_Exercise description_
The lines to extract run from the first line of the entries through the line that contains "pose proof (next_power_of_2_bits"; reproduce exactly those lines and no others.

───── Recorded data

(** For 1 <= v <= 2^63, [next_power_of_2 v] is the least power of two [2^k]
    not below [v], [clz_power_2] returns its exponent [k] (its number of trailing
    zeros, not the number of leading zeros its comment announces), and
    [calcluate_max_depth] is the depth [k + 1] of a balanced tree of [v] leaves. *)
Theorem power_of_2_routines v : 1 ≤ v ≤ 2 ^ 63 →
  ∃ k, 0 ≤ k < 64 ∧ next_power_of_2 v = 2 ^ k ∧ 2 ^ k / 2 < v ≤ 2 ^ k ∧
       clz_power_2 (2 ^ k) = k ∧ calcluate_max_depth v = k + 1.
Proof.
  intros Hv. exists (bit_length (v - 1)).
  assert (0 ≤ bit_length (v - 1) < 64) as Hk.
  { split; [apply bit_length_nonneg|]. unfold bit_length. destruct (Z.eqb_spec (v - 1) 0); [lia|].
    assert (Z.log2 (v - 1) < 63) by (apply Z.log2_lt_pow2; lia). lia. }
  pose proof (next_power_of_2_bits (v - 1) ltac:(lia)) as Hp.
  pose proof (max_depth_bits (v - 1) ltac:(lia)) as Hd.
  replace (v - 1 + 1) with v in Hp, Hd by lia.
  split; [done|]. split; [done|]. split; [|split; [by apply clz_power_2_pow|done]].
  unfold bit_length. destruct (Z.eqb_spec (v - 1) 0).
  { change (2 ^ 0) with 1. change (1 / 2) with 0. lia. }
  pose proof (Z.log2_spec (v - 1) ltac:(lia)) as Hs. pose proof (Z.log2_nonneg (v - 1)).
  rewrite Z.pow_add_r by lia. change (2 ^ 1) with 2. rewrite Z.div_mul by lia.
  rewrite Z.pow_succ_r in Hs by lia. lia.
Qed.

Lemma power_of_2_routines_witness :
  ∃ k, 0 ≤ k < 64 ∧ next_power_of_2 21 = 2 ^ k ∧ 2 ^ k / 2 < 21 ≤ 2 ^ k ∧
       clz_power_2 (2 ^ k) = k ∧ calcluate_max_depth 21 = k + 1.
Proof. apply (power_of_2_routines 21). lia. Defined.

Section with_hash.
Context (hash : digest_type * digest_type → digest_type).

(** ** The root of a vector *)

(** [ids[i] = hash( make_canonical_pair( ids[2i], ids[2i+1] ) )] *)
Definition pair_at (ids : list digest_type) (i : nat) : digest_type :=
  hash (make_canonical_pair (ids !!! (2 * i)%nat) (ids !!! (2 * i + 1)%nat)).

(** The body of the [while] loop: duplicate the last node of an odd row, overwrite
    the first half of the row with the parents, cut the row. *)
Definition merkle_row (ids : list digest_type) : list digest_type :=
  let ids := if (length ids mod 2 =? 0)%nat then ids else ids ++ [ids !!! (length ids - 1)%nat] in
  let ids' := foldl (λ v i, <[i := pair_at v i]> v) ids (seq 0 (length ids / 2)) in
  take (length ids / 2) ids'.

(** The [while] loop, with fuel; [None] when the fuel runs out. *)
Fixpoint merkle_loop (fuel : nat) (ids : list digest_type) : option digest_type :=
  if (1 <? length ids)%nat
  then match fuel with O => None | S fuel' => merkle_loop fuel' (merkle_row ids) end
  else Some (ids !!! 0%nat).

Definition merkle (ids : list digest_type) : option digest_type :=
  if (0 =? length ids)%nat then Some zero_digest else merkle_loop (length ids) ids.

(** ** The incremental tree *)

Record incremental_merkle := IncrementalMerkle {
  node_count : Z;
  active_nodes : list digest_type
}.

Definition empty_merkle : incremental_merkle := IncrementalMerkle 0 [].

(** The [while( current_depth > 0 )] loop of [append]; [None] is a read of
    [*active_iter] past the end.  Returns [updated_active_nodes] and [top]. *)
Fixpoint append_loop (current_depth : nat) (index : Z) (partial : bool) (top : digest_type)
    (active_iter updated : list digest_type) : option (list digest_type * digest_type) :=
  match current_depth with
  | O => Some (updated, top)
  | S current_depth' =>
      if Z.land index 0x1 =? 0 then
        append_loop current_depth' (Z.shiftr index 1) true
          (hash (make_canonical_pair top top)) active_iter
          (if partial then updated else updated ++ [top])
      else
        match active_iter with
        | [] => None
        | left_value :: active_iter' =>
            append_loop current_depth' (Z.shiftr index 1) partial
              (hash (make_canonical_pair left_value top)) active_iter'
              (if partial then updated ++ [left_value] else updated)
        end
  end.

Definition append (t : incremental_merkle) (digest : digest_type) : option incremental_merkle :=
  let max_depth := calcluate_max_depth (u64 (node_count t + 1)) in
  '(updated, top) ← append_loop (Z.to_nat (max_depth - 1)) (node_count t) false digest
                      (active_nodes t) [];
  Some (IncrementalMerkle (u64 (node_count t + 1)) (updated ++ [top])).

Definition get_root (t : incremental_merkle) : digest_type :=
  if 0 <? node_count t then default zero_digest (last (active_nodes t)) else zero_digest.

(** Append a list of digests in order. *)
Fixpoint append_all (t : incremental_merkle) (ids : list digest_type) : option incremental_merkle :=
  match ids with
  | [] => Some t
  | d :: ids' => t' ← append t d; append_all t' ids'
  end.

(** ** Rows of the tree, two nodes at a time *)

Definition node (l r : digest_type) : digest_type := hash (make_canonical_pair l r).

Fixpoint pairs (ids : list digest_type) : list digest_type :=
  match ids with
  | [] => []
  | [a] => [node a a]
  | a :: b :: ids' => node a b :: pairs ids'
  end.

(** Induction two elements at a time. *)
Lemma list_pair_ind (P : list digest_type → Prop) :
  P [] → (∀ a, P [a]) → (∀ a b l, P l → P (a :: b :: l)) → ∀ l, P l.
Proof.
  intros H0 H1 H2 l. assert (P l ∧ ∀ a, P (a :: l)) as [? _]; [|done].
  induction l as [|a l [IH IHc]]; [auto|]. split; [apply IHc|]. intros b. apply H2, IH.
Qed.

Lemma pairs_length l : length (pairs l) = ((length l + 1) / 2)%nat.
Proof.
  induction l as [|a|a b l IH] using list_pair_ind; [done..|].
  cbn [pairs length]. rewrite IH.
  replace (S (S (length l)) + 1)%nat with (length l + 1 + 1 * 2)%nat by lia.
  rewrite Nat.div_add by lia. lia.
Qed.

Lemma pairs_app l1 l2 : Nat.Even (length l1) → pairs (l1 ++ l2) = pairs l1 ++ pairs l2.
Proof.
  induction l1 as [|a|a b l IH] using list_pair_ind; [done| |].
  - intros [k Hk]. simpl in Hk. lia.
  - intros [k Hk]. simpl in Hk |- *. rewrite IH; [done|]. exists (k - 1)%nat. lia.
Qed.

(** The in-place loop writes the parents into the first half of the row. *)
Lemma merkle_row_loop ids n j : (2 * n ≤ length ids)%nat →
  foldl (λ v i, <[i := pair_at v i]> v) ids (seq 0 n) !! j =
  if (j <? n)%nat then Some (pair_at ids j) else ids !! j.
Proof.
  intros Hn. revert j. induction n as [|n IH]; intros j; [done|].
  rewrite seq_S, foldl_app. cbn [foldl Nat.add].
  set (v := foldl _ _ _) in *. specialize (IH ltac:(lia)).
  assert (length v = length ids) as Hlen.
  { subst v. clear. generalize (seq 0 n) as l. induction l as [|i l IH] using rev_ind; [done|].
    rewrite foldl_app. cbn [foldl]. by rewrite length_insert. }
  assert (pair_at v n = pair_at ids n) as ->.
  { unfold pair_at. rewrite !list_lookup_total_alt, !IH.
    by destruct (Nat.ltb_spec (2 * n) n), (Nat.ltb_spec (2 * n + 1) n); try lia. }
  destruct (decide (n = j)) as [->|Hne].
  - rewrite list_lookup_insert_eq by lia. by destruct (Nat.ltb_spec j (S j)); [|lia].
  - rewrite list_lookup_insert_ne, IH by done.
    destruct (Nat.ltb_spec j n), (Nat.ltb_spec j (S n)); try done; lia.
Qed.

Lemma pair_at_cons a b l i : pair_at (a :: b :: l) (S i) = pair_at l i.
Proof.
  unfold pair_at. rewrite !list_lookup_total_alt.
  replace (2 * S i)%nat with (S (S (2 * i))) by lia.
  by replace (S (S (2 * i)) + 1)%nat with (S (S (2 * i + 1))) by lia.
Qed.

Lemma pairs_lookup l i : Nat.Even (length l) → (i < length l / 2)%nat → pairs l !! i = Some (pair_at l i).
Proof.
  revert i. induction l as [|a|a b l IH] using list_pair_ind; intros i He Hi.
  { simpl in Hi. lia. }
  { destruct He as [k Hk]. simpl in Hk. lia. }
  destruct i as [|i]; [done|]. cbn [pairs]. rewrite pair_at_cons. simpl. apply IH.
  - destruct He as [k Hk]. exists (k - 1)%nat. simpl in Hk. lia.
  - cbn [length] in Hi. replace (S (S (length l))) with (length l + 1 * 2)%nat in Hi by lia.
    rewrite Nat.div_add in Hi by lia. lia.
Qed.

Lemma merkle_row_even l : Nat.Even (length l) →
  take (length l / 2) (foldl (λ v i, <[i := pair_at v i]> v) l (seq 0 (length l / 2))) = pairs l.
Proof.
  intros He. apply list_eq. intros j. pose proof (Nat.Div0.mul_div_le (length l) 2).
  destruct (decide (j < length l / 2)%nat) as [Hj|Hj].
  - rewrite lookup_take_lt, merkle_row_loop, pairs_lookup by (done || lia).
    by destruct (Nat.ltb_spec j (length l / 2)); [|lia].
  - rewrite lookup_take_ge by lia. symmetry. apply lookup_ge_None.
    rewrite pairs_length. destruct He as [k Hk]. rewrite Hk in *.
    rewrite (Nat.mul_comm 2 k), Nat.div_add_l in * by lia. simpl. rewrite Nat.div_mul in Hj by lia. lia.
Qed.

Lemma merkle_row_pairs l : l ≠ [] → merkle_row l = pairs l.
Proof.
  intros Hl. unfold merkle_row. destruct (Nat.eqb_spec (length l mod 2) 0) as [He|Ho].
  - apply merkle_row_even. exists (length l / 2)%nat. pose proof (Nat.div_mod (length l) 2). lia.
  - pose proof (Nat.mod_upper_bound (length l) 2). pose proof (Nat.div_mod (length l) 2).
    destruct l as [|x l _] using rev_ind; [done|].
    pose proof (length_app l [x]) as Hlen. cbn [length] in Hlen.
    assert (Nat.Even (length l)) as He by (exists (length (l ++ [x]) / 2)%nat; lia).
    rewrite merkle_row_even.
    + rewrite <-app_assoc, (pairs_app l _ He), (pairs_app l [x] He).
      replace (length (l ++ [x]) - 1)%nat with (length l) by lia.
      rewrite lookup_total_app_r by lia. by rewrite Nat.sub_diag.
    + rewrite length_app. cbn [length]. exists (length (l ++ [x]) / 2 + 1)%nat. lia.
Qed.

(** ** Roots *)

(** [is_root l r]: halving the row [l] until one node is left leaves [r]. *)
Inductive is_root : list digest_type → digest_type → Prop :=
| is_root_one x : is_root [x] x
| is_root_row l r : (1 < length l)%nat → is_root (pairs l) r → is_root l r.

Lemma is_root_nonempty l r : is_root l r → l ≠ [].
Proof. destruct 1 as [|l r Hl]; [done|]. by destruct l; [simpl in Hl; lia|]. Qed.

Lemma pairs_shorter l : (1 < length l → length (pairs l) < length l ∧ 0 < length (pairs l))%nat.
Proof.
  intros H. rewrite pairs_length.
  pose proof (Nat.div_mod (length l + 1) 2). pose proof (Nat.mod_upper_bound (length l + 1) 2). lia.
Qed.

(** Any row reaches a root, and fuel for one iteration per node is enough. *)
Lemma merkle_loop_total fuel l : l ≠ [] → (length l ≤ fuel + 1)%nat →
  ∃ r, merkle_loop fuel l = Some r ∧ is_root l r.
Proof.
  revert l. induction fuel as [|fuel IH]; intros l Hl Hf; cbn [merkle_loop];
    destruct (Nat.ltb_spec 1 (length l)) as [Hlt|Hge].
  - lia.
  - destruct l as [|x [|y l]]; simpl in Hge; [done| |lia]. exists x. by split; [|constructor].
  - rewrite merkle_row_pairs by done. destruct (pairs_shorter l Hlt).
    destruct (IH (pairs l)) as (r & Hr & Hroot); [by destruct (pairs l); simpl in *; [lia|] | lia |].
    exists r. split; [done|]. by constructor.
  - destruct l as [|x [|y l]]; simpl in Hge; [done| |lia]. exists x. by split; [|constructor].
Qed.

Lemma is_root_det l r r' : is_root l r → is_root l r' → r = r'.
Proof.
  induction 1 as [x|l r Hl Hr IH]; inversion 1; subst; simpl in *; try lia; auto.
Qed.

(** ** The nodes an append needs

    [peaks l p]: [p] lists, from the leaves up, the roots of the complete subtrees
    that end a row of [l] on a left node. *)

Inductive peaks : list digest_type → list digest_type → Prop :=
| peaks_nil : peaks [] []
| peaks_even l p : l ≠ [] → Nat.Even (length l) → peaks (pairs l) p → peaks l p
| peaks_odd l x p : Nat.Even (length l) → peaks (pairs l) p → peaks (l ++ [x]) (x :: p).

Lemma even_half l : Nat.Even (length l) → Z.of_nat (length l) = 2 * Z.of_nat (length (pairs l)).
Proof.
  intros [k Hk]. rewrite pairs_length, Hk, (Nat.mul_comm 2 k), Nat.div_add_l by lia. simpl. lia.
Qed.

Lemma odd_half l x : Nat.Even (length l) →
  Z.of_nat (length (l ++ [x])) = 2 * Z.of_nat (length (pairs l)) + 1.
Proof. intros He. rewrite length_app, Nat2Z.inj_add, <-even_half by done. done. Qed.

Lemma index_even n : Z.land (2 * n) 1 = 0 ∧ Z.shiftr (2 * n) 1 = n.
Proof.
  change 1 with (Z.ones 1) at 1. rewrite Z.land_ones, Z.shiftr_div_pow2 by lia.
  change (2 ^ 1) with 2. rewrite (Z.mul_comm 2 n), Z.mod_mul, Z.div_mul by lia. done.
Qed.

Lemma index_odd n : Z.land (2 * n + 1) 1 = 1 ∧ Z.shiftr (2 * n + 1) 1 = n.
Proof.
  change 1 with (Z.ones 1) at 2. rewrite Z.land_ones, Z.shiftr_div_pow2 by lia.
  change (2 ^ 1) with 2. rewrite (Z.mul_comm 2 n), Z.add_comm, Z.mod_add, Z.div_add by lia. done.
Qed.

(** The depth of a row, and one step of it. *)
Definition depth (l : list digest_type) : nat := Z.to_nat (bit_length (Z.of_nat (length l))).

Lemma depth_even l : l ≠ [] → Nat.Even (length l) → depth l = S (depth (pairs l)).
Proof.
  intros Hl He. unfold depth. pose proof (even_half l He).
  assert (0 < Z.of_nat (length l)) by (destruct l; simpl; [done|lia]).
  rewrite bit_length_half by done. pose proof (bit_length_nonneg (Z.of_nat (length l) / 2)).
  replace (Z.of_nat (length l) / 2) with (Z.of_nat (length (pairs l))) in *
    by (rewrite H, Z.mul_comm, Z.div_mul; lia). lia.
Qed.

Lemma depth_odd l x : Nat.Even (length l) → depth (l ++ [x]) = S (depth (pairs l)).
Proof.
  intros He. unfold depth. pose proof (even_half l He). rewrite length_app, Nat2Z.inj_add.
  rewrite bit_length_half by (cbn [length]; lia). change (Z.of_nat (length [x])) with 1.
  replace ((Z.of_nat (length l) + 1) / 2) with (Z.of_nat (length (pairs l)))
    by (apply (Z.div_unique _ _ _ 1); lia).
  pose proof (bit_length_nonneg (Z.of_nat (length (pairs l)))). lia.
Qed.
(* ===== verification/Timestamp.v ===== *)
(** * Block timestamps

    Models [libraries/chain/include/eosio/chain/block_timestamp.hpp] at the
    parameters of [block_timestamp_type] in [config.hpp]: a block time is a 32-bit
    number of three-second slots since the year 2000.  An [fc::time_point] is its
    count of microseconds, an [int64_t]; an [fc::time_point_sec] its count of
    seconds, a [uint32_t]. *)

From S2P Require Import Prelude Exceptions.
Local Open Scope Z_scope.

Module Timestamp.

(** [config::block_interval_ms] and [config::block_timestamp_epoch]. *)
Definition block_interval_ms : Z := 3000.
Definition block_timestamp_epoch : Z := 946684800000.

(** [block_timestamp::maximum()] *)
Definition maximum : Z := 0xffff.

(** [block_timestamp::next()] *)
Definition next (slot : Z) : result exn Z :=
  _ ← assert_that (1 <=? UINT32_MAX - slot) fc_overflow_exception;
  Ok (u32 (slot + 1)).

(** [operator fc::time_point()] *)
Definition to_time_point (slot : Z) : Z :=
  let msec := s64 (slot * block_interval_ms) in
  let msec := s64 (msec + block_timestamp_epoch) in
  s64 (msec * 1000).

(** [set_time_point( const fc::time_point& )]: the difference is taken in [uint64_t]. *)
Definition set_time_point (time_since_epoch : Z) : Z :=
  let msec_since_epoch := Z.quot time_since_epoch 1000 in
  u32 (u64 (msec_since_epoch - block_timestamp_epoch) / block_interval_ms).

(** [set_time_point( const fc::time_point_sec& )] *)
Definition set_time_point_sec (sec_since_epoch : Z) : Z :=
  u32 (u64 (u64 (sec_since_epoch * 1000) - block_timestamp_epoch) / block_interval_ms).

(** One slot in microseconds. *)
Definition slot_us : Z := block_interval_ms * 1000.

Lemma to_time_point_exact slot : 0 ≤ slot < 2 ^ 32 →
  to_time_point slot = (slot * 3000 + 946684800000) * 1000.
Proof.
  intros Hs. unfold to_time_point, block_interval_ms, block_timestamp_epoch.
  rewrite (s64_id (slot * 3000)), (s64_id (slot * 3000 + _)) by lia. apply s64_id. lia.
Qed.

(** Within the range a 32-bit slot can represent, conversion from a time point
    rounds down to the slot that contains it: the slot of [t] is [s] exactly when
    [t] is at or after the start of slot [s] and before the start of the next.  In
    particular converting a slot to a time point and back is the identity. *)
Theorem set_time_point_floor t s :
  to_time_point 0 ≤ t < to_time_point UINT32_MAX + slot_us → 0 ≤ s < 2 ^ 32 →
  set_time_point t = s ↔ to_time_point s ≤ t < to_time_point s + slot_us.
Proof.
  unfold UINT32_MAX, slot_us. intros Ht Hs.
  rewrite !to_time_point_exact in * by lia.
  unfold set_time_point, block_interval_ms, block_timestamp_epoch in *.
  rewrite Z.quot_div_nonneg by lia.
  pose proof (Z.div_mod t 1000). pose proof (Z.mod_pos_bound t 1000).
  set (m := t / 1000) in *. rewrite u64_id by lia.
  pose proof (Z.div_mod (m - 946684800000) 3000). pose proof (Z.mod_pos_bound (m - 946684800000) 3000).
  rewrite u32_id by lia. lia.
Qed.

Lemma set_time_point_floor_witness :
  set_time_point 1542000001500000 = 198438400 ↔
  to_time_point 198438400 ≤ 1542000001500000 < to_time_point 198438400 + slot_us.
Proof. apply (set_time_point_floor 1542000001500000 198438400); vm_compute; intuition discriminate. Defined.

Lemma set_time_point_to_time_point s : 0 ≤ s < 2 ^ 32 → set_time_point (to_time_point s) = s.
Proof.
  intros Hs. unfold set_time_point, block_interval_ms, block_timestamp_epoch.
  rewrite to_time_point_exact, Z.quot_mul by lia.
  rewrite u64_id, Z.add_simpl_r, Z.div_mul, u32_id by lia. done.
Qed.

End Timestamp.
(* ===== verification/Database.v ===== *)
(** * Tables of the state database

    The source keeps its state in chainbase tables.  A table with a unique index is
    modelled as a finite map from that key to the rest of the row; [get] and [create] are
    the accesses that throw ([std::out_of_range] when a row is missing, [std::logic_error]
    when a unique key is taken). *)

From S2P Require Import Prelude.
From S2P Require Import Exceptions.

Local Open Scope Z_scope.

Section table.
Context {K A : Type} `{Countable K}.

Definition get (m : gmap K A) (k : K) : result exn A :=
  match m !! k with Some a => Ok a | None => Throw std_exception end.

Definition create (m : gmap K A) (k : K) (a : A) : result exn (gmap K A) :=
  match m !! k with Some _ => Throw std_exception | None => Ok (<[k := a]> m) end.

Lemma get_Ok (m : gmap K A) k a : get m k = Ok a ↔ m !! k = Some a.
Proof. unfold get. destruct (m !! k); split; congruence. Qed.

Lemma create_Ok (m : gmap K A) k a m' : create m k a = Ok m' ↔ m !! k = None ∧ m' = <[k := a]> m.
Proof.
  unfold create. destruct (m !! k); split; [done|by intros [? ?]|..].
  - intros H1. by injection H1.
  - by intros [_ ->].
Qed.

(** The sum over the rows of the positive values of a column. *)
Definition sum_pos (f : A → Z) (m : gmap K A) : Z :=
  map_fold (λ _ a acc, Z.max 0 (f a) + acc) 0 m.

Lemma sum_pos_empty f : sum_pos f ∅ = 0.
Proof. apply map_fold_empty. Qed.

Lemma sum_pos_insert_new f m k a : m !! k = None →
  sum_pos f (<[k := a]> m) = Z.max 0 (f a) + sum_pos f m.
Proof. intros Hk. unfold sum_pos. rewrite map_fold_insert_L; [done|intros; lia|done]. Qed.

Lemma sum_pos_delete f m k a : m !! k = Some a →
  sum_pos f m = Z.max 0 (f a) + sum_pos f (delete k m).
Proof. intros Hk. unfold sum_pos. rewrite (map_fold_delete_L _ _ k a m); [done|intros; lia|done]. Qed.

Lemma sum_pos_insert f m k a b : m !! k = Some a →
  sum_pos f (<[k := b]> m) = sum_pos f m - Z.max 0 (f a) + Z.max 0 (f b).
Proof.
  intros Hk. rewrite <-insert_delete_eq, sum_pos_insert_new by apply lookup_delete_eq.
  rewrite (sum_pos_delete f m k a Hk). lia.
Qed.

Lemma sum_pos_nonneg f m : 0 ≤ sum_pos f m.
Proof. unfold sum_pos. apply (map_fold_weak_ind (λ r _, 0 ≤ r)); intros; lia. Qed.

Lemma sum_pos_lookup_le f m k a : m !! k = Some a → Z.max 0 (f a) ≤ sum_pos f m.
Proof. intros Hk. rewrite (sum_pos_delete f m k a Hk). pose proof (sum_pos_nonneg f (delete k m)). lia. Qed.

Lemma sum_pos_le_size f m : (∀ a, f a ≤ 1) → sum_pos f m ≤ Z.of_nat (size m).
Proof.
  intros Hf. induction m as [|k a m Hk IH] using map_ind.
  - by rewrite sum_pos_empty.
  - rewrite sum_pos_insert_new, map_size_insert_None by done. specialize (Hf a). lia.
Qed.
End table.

──────────

_Exercise answer_
(** For 1 <= v <= 2^63, [next_power_of_2 v] is the least power of two [2^k]
    not below [v], [clz_power_2] returns its exponent [k] (its number of trailing
    zeros, not the number of leading zeros its comment announces), and
    [calcluate_max_depth] is the depth [k + 1] of a balanced tree of [v] leaves. *)
Theorem power_of_2_routines v : 1 ≤ v ≤ 2 ^ 63 →
  ∃ k, 0 ≤ k < 64 ∧ next_power_of_2 v = 2 ^ k ∧ 2 ^ k / 2 < v ≤ 2 ^ k ∧
       clz_power_2 (2 ^ k) = k ∧ calcluate_max_depth v = k + 1.
Proof.
  intros Hv. exists (bit_length (v - 1)).
  assert (0 ≤ bit_length (v - 1) < 64) as Hk.
  { split; [apply bit_length_nonneg|]. unfold bit_length. destruct (Z.eqb_spec (v - 1) 0); [lia|].
    assert (Z.log2 (v - 1) < 63) by (apply Z.log2_lt_pow2; lia). lia. }
  pose proof (next_power_of_2_bits (v - 1) ltac:(lia)) as Hp.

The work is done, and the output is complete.